SCALE:Scalable Conditional Atlas-Level Endpoint transport for virtual cell perturbation prediction

Abstract

Virtual cell models aim to enable in silico experimentation by predicting how cells respond to genetic, chemical, or cytokine perturbations from single-cell measurements. In practice, however, large-scale perturbation prediction remains constrained by three coupled bottlenecks: inefficient training and inference pipelines, unstable modeling in high-dimensional sparse expression space, and evaluation protocols that overemphasize reconstruction-like accuracy while underestimating biological fidelity. In this work we present a specialized large-scale foundation model SCALE for virtual cell perturbation prediction that addresses the above limitations jointly. First, we build a BioNeMo-based training and inference framework that substantially improves data throughput, distributed scalability, and deployment efficiency, yielding 12.51* speedup on pretrain and 1.29* on inference over the prior SOTA pipeline under matched system settings.
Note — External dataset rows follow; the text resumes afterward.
(** -1 is SNMPERR_GENERR. *)
Definition sc_get_properlength (hashtype : list Z) : M Z :=
  md5 ← ISTRANSFORM hashtype usmHMACMD5AuthProtocol;
  if (md5 : bool) then Ok (BYTESIZE SNMP_TRANS_AUTHLEN_HMACMD5)
  else
    sha ← ISTRANSFORM hashtype usmHMACSHA1AuthProtocol;
    Ok (if (sha : bool) then BYTESIZE SNMP_TRANS_AUTHLEN_HMACSHA1 else -1).

Definition sc_get_proper_priv_length (privtype : list Z) : M Z :=
  des ← ISTRANSFORM privtype usmDESPrivProtocol;
  aes ← ISTRANSFORM privtype usmAESPrivProtocol;
  Ok (if (aes : bool) then BYTESIZE SNMP_TRANS_PRIVLEN_AES
      else if (des : bool) then BYTESIZE SNMP_TRANS_PRIVLEN_1DES else 0).

Section Scapi.
Context `{Crypto}.

(** The first [*maclen] octets of the keyed hash. *)
Definition sc_generate_keyed_hash (authtype key : option (list Z)) (message : list Z)
    (maclen : Z) : M (list Z) :=
  match authtype, key with
  | Some authtype, Some key =>
      if (zlen key <=? 0) || (zlen message <=? 0) || (maclen <=? 0)
         || negb (zlen authtype =? USM_LENGTH_OID_TRANSFORM) then Err
      else
        properlength ← sc_get_properlength authtype;
        if properlength =? -1 then Err
        else if zlen key <? properlength then Err
        else
          md5 ← ISTRANSFORM authtype usmHMACMD5AuthProtocol;
          buf ← (if (md5 : bool) then Ok (HMAC_md5 key message)
                 else
                   sha ← ISTRANSFORM authtype usmHMACSHA1AuthProtocol;
                   if (sha : bool) then Ok (HMAC_sha1 key message) else Err);
          let maclen := if zlen buf <? maclen then zlen buf else maclen in
          Ok (take (Z.to_nat maclen) buf)
  | _, _ => Err
  end.

(** The digest, which is [*MAC_len] octets long. *)
Definition sc_hash (hashtype : list Z) (buf : list Z) (MAC_len : Z) : M (list Z) :=
  if zlen buf <=? 0 then Err
  else
    ret ← sc_get_properlength hashtype;
    if (ret <? 0) || (MAC_len <? ret) then Err
    else
      md5 ← ISTRANSFORM hashtype usmHMACMD5AuthProtocol;
      if (md5 : bool) then Ok (EVP_md5 buf)
      else
        sha ← ISTRANSFORM hashtype usmHMACSHA1AuthProtocol;
        if (sha : bool) then Ok (EVP_sha1 buf) else Err.

Definition sc_check_keyed_hash (authtype key : option (list Z)) (message MAC : list Z) : M unit :=
  match authtype, key with
  | Some t, Some k =>
      if (zlen k <=? 0) || (zlen message <=? 0) || (zlen MAC <=? 0)
         || negb (zlen t =? USM_LENGTH_OID_TRANSFORM) then Err
      else if negb (zlen MAC =? USM_MD5_AND_SHA_AUTH_LEN) then Err
      else
        buf ← sc_generate_keyed_hash authtype key message SNMP_MAXBUF_SMALL;
        if zlen message <? zlen MAC then Err
        else if bool_decide (take (length MAC) buf = MAC) then Ok () else Err
  | _, _ => Err
  end.

(** [ctlen] is the size of the output buffer. *)
Definition sc_encrypt (privtype key : option (list Z)) (iv plaintext : list Z) (ctlen : Z)
    : M (list Z) :=
  match privtype, key with
  | Some privtype, Some key =>
      let ptlen := zlen plaintext in
      if (zlen key <=? 0) || (zlen iv <=? 0) || (ptlen <=? 0) || (ctlen <=? 0)
         || negb (zlen privtype =? USM_LENGTH_OID_TRANSFORM) then Err
      else if ctlen <? ptlen then Err
      else
        des ← ISTRANSFORM privtype usmDESPrivProtocol;
        aes ← ISTRANSFORM privtype usmAESPrivProtocol;
        if negb des && negb aes then Err
        else
          let properlength :=
            if (aes : bool) then BYTESIZE SNMP_TRANS_PRIVLEN_AES else BYTESIZE SNMP_TRANS_PRIVLEN_1DES in
          let properlength_iv :=
            if (aes : bool) then BYTESIZE SNMP_TRANS_PRIVLEN_AES_IV
            else BYTESIZE SNMP_TRANS_PRIVLEN_1DES_IV in
          if (zlen key <? properlength) || (zlen iv <? properlength_iv) then Err
          else if (des : bool) then
            let pad_size := BYTESIZE SNMP_TRANS_PRIVLEN_1DES in
            let pad := pad_size - ptlen mod pad_size in
            let plast := ptlen - (pad_size - pad) in
            let pad := if pad =? pad_size then 0 else pad in
            if ctlen <? ptlen + pad then Err
            else
              let k := take 8 key in
              let '(c, my_iv) := DES_ncbc_encrypt k (take 8 iv) (take (Z.to_nat plast) plaintext) in
              if 0 <? pad then
                let pad_block := drop (Z.to_nat plast) plaintext ++ replicate (Z.to_nat pad) pad in
                Ok (c ++ (DES_ncbc_encrypt k my_iv pad_block).1)
              else Ok c
          else Ok (AES_cfb128_encrypt (take 16 key) (take 16 iv) plaintext)
  | _, _ => Err
  end.

(** [ptlen] is the size of the output buffer; as many octets come out as went in. *)
Definition sc_decrypt (privtype key : option (list Z)) (iv ciphertext : list Z) (ptlen : Z)
    : M (list Z) :=
  match privtype, key with
  | Some privtype, Some key =>
      let ctlen := zlen ciphertext in
      if (ctlen <=? 0) || (ptlen <=? 0) || (ptlen <? ctlen)
         || negb (zlen privtype =? USM_LENGTH_OID_TRANSFORM) then Err
      else
        des ← ISTRANSFORM privtype usmDESPrivProtocol;
        aes ← ISTRANSFORM privtype usmAESPrivProtocol;
        if negb des && negb aes then Err
        else
          let properlength :=
            if (aes : bool) then BYTESIZE SNMP_TRANS_PRIVLEN_AES else BYTESIZE SNMP_TRANS_PRIVLEN_1DES in
          let properlength_iv :=
            if (aes : bool) then BYTESIZE SNMP_TRANS_PRIVLEN_AES_IV
            else BYTESIZE SNMP_TRANS_PRIVLEN_1DES_IV in
          if (zlen key <? properlength) || (zlen iv <? properlength_iv) then Err
          else if (des : bool) then Ok (DES_cbc_decrypt (take 8 key) (take 8 iv) ciphertext)
          else Ok (AES_cfb128_decrypt (take 16 key) (take 16 iv) ciphertext)
  | _, _ => Err
  end.
End Scapi.

(** ** Keys: keytools.c *)

Section Keytools.
Context `{Crypto}.
Variable malloc_ok : Z → bool.

(** [*bufp++ = P[pindex++ % pplen]], [n] times. *)
Fixpoint expand_loop (n : nat) (P : list Z) (pindex : Z) : M (list Z) :=
  match n with
  | O => Ok []
  | S n =>
      b ← rd P (Z.to_nat (pindex mod zlen P));
      rest ← expand_loop n P (u32 (pindex + 1));
      Ok (b :: rest)
  end.

(** The data passed to [EVP_DigestUpdate], block by block. *)
Fixpoint ku_loop (fuel : nat) (nbytes : Z) (P : list Z) (pindex : Z) : M (list Z) :=
  match fuel with
  | O => UB
  | S fuel =>
      if 0 <? nbytes then
        buf ← expand_loop (Z.to_nat USM_LENGTH_KU_HASHBLOCK) P pindex;
        rest ← ku_loop fuel (nbytes - USM_LENGTH_KU_HASHBLOCK) P
                 (u32 (pindex + USM_LENGTH_KU_HASHBLOCK));
        Ok (buf ++ rest)
      else Ok []
  end.

(** The buffer [Ku] has [*kulen] octets, but the digest is stored without regard to
    that.  Returns the buffer and the new [*kulen]. *)
Definition generate_Ku (hashtype P : list Z) (Ku : list Z) : M (list Z * Z) :=
  if (zlen Ku <=? 0) || negb (zlen hashtype =? USM_LENGTH_OID_TRANSFORM) then Err
  else if zlen P <? USM_LENGTH_P_MIN then Err
  else
    md5 ← ISTRANSFORM hashtype usmHMACMD5AuthProtocol;
    sha ← ISTRANSFORM hashtype usmHMACSHA1AuthProtocol;
    if negb md5 && negb sha then Err
    else
      data ← ku_loop (Z.to_nat (USM_LENGTH_EXPANDED_PASSPHRASE / USM_LENGTH_KU_HASHBLOCK) + 1)
               USM_LENGTH_EXPANDED_PASSPHRASE P 0;
      let digest := if (md5 : bool) then EVP_md5 data else EVP_sha1 data in
      Ku ← wr_list Ku 0 digest;
      Ok (Ku, zlen digest).

(** The key is hashed with the engine identifier between two copies, in a buffer of
    SNMP_MAXBUF octets. *)
Definition generate_kul (hashtype engineID Ku : list Z) (kul_len : Z) : M (list Z) :=
  if (zlen engineID <=? 0) || (zlen Ku <=? 0) || (kul_len <=? 0)
     || negb (zlen hashtype =? USM_LENGTH_OID_TRANSFORM) then Err
  else
    iproperlength ← sc_get_properlength hashtype;
    if iproperlength =? -1 then Err
    else if (kul_len <? iproperlength) || (zlen Ku <? iproperlength) then Err
    else
      let k := take (Z.to_nat iproperlength) Ku in
      let buf := k ++ engineID ++ k in
      if SNMP_MAXBUF <? zlen buf then UB else sc_hash hashtype buf kul_len.

(** [*p++ ^= *q++], over two lists. *)
Definition xor_octets (p q : list Z) : list Z := zip_with Z.lxor p q.

(** The octets [sc_random] gave, [nbytes] of them. *)
Variable random : nat → list Z.

(** Returns the return value, the buffer and [*kcstring_len].  Without memory for
    [tmpbuf] the function reports success with half of the string made. *)
Definition encode_keychange (hashtype oldkey newkey kcstring : list Z) : M (Z * list Z * Z) :=
  let kcstring_len := zlen kcstring in
  let fail buf len := buf ← wr_list buf 0 (replicate (Z.to_nat len) 0); Ok (-1, buf, len) in
  if (zlen oldkey <=? 0) || (zlen newkey <=? 0) || (kcstring_len <=? 0)
     || negb (zlen hashtype =? USM_LENGTH_OID_TRANSFORM) then fail kcstring kcstring_len
  else
    properlength ← sc_get_properlength hashtype;
    if properlength =? -1 then fail kcstring kcstring_len
    else if negb (zlen oldkey =? zlen newkey) || (kcstring_len <? u32 (2 * zlen oldkey))
    then fail kcstring kcstring_len
    else
      let properlength := Z.min (zlen oldkey) properlength in
      let n := Z.to_nat properlength in
      kcstring ← wr_list kcstring 0 (random n);
      if malloc_ok (properlength * 2) then
        rnd ← rd_list kcstring 0 n;
        let left := kcstring_len - properlength in
        match sc_hash hashtype (take n oldkey ++ rnd) left with
        | UB => UB
        | Err => fail kcstring left
        | Ok hash =>
            kcstring ← wr_list kcstring n hash;
            half ← rd_list kcstring n n;
            kcstring ← wr_list kcstring n (xor_octets half (take n newkey));
            Ok (0, kcstring, properlength * 2)
        end
      else Ok (0, kcstring, kcstring_len).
Second, we formulate perturbation prediction as conditional transport and implement it with a set-aware flow architecture that couples LLaMA-based cellular encoding with endpoint-oriented supervision. This design yields more stable training and stronger recovery of perturbation effects. Third, we evaluate the model on Tahoe-100M using a rigorous cell-level protocol centered on biologically meaningful metrics rather than reconstruction alone. On this benchmark, our model improves PDCorr by 12.02% and DE Overlap by 10.66% over STATE. Together, these results suggest that advancing virtual cells requires not only better generative objectives, but also the co-design of scalable infrastructure, stable transport modeling, and biologically faithful evaluation.

Figures (3)

• Figure 1: Overview of SCALE.(a) Conceptual formulation of virtual cell perturbation prediction. Given control and perturbed single-cell populations measured under matched biological context, the task is framed as conditional transport from control to perturbed cell states. Rather than assuming one-to-one correspondence between cells, the model learns population-level perturbation-induced transitions over unordered cellular sets. (b) SCALE for scalable and biologically faithful perturbation prediction. SCALE encodes cellular populations into a set-aware latent space and learns stable endpoint-aligned transport under perturbation conditions. This design is coupled with scalable training infrastructure and biologically grounded evaluation to support large-scale virtual cell modeling.
• Figure 2: SCALE module detail. (a) Hierarchical set-aware encoder. This module firstly encodes gene-level cell inputs into latent cell embeddings through stacked set-transformer blocks and aggregate the cell-wise information with a set equivariant fusion layer.(b) Conditional JiT-based velocity field network. This module integrates condition features, time encoding, and cell latent embeddings to model perturbation latent transportation and predict target embeddings through velocity fitting.
• Figure 3: Ablation study. We analyze three key design choices in SCALE: condition pooling/fusion, JiT training formulation, and the design of prior distribution. (a) Adaptive condition aggregation is critical, as mean pooling causes a clear performance drop, while basic and seed attention yield substantially better results. (b) JiT parameterization consistently improves over the base flow formulation, with endpoint-oriented training (x-pred/x-loss) achieving the strongest overall performance. (c) A Gaussian-control mixed prior distribution further improves transport learning, whereas masking-based variants severely degrade performance, suggesting that increasing path difficulty can be beneficial but overly destructive corruption is harmful in the latent space.